[WORK ORDER]: Write out the stretch of lines below that begins at the line with "apply emit_record_spec; rewrite" and ends at the line with "cbn [Z.eqb ARK_OK negb]. intros [= <-].", including both, exactly as given and nothing more.
_ _ _ _ _
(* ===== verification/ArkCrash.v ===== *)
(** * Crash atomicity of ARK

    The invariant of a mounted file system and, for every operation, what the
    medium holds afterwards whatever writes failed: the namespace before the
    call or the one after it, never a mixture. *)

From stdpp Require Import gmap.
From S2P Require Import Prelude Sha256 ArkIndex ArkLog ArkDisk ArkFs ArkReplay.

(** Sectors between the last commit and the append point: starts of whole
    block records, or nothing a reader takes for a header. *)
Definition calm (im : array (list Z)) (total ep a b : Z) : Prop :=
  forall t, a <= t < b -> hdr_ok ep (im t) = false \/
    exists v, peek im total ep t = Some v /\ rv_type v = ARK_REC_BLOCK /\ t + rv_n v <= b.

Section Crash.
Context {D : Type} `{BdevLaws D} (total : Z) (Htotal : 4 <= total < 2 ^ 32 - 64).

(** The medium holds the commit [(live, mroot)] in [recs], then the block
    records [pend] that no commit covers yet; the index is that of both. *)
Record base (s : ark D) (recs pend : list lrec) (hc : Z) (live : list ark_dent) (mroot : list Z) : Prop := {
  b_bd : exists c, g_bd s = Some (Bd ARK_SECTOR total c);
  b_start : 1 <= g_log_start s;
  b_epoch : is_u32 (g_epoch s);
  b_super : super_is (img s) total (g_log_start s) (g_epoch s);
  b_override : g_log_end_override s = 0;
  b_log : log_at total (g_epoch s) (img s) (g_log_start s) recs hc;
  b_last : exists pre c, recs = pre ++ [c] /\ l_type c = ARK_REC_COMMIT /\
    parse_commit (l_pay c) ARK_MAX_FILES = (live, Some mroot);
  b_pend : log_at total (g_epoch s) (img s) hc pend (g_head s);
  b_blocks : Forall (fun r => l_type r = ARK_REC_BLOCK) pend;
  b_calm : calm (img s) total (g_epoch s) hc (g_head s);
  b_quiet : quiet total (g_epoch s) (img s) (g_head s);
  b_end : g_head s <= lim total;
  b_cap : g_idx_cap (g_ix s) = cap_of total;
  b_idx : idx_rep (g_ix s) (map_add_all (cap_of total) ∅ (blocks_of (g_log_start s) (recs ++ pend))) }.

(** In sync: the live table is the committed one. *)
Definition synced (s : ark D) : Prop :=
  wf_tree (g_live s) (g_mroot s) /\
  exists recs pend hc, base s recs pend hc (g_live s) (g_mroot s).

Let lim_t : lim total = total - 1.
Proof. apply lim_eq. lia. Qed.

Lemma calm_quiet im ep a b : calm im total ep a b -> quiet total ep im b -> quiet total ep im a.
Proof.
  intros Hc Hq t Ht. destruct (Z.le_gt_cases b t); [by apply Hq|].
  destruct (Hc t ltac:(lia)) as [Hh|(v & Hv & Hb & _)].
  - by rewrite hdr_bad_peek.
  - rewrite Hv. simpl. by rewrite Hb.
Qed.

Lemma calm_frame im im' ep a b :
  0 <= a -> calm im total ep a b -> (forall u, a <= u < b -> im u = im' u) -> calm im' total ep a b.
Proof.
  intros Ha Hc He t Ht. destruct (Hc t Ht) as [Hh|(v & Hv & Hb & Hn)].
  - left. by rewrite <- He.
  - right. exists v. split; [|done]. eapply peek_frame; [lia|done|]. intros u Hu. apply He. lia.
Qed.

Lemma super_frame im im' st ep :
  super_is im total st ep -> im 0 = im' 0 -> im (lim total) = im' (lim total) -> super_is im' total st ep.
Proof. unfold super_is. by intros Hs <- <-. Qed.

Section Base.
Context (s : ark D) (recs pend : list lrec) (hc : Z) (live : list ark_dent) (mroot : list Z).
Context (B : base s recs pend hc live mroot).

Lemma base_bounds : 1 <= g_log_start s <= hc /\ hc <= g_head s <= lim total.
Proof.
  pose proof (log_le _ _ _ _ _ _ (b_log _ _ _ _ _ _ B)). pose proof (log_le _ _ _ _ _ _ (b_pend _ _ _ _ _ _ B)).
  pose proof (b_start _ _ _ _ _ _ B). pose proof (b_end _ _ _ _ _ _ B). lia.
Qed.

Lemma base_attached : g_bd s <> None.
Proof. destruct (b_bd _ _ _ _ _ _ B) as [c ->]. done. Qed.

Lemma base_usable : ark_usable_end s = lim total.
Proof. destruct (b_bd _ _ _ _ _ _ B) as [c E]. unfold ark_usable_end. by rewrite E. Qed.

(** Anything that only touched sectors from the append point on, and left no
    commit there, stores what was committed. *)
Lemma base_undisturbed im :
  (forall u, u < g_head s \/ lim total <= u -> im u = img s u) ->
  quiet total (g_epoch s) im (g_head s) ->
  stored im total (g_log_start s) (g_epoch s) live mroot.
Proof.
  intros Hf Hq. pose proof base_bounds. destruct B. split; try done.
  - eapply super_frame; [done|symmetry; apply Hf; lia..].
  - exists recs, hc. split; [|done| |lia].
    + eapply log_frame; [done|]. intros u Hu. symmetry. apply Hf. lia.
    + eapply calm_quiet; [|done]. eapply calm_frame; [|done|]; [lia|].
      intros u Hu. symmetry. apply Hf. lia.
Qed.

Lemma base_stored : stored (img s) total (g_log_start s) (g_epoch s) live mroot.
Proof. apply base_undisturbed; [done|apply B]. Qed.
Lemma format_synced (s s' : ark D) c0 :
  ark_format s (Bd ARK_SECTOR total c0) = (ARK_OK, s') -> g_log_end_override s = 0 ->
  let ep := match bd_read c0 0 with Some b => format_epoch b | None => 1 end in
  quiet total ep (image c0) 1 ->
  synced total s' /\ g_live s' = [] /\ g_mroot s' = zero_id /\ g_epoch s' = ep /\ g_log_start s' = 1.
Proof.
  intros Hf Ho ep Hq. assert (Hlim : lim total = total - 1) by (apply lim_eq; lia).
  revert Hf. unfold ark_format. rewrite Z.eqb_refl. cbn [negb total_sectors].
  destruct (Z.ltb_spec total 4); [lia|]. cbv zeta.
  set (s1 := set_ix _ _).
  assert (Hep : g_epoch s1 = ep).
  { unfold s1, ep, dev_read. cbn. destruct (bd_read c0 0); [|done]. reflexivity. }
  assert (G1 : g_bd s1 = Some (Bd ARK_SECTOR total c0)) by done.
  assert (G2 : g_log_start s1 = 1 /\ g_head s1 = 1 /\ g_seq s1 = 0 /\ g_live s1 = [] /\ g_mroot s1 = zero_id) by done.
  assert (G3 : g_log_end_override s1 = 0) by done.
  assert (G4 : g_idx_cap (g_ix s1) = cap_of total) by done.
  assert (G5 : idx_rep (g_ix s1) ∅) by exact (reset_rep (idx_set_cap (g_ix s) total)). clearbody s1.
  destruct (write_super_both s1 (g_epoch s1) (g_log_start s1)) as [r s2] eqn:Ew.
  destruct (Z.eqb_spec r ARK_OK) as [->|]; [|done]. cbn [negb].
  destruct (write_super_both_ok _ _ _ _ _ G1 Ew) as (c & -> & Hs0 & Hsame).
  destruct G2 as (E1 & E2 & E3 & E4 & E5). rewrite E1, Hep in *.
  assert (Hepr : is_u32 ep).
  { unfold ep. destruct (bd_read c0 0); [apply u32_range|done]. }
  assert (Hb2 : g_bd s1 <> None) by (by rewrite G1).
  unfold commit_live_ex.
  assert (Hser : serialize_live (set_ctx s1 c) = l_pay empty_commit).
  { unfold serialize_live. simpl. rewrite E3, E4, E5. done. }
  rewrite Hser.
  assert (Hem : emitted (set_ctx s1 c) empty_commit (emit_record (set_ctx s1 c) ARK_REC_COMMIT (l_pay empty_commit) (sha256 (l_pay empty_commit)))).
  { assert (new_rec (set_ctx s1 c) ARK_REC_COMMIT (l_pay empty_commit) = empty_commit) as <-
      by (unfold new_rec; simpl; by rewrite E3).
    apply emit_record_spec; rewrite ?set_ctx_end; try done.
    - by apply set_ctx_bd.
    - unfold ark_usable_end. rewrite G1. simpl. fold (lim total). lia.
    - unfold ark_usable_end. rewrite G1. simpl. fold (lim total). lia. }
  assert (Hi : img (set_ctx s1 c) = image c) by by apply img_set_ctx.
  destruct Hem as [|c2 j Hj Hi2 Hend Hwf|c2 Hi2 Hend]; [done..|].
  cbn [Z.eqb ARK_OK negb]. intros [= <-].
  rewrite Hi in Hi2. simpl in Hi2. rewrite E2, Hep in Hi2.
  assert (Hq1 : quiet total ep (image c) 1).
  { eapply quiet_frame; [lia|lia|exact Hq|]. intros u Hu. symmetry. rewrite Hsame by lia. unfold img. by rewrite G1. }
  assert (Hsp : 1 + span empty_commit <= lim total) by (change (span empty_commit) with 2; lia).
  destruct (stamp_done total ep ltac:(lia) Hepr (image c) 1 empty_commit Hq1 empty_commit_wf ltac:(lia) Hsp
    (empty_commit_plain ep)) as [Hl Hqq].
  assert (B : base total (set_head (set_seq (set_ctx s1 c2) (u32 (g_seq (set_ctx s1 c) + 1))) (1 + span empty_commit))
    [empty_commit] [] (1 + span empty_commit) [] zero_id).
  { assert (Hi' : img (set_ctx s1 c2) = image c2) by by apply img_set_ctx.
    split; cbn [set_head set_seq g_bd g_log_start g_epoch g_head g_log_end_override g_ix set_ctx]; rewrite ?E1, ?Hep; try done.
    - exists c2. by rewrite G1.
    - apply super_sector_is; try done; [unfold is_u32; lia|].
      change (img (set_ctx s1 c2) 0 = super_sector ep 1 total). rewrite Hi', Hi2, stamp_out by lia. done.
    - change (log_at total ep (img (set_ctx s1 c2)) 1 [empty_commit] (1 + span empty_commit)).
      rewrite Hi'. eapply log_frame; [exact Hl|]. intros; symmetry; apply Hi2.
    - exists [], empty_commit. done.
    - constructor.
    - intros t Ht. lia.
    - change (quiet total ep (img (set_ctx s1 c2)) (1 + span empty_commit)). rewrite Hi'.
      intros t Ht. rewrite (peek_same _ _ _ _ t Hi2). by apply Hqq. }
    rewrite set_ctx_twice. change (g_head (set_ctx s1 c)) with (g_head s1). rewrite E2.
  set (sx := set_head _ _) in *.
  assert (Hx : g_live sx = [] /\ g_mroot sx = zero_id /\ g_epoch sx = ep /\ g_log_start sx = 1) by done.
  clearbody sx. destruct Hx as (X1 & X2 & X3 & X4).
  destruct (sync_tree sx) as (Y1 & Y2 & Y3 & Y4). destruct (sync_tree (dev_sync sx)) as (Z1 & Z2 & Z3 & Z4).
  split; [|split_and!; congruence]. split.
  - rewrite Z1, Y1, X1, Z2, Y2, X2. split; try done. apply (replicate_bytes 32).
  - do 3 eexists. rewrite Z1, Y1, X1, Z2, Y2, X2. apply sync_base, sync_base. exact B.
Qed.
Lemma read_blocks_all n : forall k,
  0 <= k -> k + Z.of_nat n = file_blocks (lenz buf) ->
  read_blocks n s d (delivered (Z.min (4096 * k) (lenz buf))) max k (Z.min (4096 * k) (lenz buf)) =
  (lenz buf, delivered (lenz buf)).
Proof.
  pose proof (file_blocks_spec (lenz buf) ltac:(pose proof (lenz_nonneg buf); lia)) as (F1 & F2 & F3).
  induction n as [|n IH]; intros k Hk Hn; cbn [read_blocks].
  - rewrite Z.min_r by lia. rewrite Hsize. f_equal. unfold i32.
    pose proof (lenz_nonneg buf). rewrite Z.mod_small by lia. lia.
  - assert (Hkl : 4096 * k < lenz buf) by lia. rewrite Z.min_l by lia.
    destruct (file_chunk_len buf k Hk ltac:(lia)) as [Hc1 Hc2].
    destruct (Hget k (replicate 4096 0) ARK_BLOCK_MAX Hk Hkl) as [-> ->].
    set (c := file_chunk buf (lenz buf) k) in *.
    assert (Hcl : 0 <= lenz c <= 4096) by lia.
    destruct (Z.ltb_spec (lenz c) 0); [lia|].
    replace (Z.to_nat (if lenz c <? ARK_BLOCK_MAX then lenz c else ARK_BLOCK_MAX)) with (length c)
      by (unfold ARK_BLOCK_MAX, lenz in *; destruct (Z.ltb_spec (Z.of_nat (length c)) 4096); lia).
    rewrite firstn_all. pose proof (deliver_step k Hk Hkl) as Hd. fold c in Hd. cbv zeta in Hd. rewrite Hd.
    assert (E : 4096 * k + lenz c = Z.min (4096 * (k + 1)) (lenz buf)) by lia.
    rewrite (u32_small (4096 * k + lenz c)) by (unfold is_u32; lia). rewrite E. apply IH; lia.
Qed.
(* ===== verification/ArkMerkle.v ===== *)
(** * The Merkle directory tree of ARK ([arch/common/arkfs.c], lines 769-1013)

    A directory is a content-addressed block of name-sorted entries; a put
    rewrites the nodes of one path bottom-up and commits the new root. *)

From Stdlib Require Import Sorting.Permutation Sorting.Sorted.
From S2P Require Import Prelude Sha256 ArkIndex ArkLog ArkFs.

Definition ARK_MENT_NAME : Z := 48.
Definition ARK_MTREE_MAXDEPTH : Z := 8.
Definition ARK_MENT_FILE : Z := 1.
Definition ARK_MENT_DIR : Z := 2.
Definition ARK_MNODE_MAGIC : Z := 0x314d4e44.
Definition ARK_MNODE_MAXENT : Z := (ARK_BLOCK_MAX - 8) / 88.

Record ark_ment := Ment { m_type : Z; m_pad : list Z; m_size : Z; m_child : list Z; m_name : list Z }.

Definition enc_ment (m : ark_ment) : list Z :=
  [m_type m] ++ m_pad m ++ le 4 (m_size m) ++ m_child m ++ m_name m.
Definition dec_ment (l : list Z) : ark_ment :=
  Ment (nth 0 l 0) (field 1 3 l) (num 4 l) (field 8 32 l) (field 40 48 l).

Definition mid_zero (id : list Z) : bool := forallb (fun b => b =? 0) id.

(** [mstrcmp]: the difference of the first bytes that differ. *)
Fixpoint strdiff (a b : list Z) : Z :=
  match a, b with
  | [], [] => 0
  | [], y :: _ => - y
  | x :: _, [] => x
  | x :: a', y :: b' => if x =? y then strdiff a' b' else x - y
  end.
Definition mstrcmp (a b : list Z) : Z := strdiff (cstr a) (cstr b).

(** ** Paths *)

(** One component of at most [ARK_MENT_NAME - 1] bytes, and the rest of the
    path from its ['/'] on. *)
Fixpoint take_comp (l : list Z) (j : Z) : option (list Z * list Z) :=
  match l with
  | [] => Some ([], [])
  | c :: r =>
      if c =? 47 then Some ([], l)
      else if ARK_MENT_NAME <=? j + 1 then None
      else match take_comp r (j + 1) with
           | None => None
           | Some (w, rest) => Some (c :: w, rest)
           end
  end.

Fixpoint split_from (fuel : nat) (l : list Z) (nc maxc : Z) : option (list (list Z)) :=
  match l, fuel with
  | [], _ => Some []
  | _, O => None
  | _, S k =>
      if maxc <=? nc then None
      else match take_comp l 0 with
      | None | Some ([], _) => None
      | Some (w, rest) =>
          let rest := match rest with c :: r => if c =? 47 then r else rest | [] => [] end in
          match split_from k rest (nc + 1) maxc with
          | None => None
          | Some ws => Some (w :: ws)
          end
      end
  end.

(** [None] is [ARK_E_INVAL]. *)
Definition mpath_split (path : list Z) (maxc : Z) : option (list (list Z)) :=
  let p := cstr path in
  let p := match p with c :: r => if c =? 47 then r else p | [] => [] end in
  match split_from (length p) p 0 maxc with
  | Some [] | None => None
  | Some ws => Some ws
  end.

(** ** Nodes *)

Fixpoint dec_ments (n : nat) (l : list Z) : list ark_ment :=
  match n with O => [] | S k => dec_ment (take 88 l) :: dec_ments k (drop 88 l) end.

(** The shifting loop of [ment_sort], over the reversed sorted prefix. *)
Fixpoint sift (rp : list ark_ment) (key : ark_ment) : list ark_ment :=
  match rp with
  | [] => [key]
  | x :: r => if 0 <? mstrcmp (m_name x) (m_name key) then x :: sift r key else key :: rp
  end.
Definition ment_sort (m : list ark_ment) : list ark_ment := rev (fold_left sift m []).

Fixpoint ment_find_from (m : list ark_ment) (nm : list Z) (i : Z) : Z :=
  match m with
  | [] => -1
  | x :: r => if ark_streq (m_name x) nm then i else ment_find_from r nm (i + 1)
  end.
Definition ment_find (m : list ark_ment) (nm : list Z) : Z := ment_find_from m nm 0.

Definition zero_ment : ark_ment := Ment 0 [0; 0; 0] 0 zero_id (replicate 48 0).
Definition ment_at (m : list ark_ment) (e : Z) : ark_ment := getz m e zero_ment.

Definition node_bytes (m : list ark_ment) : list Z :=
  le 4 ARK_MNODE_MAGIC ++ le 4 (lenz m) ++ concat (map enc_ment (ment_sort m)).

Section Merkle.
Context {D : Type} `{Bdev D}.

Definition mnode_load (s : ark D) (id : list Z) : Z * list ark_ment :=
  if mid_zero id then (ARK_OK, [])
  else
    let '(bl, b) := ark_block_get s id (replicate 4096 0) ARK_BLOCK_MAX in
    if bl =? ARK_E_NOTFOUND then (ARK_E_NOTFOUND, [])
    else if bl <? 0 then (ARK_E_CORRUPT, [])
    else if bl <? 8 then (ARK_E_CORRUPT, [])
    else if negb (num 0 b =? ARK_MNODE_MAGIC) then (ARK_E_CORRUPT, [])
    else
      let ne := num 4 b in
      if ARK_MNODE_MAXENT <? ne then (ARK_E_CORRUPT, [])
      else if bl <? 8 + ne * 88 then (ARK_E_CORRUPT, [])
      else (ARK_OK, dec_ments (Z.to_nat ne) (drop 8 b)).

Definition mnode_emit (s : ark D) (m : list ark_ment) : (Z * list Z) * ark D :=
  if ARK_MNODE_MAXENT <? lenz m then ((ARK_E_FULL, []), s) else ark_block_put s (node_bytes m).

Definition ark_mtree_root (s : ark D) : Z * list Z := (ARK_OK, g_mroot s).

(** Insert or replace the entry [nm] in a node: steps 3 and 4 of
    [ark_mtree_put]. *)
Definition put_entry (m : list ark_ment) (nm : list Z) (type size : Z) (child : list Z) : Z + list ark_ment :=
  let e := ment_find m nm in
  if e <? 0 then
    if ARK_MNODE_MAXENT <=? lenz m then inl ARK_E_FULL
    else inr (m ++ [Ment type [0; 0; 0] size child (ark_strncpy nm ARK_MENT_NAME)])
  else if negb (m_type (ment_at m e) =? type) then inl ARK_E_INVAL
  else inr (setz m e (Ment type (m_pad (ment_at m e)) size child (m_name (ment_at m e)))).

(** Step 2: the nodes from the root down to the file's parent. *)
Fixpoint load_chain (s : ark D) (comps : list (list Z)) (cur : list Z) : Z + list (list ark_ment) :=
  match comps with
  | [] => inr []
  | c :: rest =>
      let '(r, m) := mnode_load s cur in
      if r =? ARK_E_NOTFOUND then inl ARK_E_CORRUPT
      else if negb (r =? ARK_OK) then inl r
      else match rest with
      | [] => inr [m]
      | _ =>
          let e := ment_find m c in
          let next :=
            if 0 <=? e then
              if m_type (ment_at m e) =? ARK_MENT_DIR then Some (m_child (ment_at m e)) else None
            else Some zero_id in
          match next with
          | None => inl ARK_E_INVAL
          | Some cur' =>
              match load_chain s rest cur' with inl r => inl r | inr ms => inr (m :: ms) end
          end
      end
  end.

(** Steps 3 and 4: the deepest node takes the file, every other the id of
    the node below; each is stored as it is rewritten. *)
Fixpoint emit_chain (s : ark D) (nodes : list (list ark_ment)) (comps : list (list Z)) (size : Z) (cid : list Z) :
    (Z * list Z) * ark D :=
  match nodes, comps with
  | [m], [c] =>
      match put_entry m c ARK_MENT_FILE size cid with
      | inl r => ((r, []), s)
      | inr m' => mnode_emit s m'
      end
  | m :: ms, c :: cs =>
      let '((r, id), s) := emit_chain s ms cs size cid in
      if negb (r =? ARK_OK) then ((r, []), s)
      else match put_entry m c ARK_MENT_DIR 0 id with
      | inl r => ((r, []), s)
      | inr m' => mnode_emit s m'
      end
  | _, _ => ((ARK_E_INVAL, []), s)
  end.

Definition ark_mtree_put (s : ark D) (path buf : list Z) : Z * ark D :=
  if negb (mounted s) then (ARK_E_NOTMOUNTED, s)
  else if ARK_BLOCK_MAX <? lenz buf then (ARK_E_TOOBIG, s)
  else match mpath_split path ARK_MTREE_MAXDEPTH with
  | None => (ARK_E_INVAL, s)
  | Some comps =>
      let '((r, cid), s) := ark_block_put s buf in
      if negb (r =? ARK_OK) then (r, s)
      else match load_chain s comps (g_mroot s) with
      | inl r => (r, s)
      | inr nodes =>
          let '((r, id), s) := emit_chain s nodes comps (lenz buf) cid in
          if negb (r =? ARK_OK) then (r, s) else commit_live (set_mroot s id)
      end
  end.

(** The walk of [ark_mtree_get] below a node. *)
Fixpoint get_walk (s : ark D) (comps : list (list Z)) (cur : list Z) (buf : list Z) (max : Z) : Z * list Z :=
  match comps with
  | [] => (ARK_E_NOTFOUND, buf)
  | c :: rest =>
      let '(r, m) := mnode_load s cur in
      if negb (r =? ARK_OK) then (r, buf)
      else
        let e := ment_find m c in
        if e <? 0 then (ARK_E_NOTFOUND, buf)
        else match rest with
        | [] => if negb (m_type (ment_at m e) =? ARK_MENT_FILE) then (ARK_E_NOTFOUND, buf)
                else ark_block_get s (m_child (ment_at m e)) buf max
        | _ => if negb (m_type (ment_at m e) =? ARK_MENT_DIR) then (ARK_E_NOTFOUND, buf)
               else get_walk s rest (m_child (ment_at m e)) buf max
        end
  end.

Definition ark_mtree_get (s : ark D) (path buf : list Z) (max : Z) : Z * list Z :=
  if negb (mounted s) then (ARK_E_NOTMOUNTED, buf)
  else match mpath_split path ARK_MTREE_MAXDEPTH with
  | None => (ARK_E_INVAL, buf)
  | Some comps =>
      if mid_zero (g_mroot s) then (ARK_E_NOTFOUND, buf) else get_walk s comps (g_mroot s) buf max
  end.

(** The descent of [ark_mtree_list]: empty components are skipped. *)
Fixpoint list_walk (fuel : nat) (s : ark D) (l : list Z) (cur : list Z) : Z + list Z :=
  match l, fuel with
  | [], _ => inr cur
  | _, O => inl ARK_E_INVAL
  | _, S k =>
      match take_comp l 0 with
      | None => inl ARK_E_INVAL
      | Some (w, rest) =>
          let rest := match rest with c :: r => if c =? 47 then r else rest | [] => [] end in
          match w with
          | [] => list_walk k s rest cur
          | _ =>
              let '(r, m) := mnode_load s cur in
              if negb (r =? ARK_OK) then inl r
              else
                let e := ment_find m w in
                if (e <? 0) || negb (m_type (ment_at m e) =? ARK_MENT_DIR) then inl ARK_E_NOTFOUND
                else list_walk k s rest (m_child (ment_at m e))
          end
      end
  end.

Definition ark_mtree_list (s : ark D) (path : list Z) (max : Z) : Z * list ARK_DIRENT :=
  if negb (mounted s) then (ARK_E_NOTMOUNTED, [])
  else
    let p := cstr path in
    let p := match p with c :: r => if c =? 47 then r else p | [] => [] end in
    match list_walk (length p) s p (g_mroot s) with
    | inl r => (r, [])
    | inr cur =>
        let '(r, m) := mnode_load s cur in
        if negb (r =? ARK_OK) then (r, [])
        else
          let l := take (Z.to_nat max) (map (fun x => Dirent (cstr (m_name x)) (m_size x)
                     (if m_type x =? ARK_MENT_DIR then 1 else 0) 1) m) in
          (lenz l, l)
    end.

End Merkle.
_ _ _ _ _
[WRITTEN SOLUTION]:
    apply emit_record_spec; rewrite ?set_ctx_end; try done.
    - by apply set_ctx_bd.
    - unfold ark_usable_end. rewrite G1. simpl. fold (lim total). lia.
    - unfold ark_usable_end. rewrite G1. simpl. fold (lim total). lia. }
  assert (Hi : img (set_ctx s1 c) = image c) by by apply img_set_ctx.
  destruct Hem as [|c2 j Hj Hi2 Hend Hwf|c2 Hi2 Hend]; [done..|].
  cbn [Z.eqb ARK_OK negb]. intros [= <-].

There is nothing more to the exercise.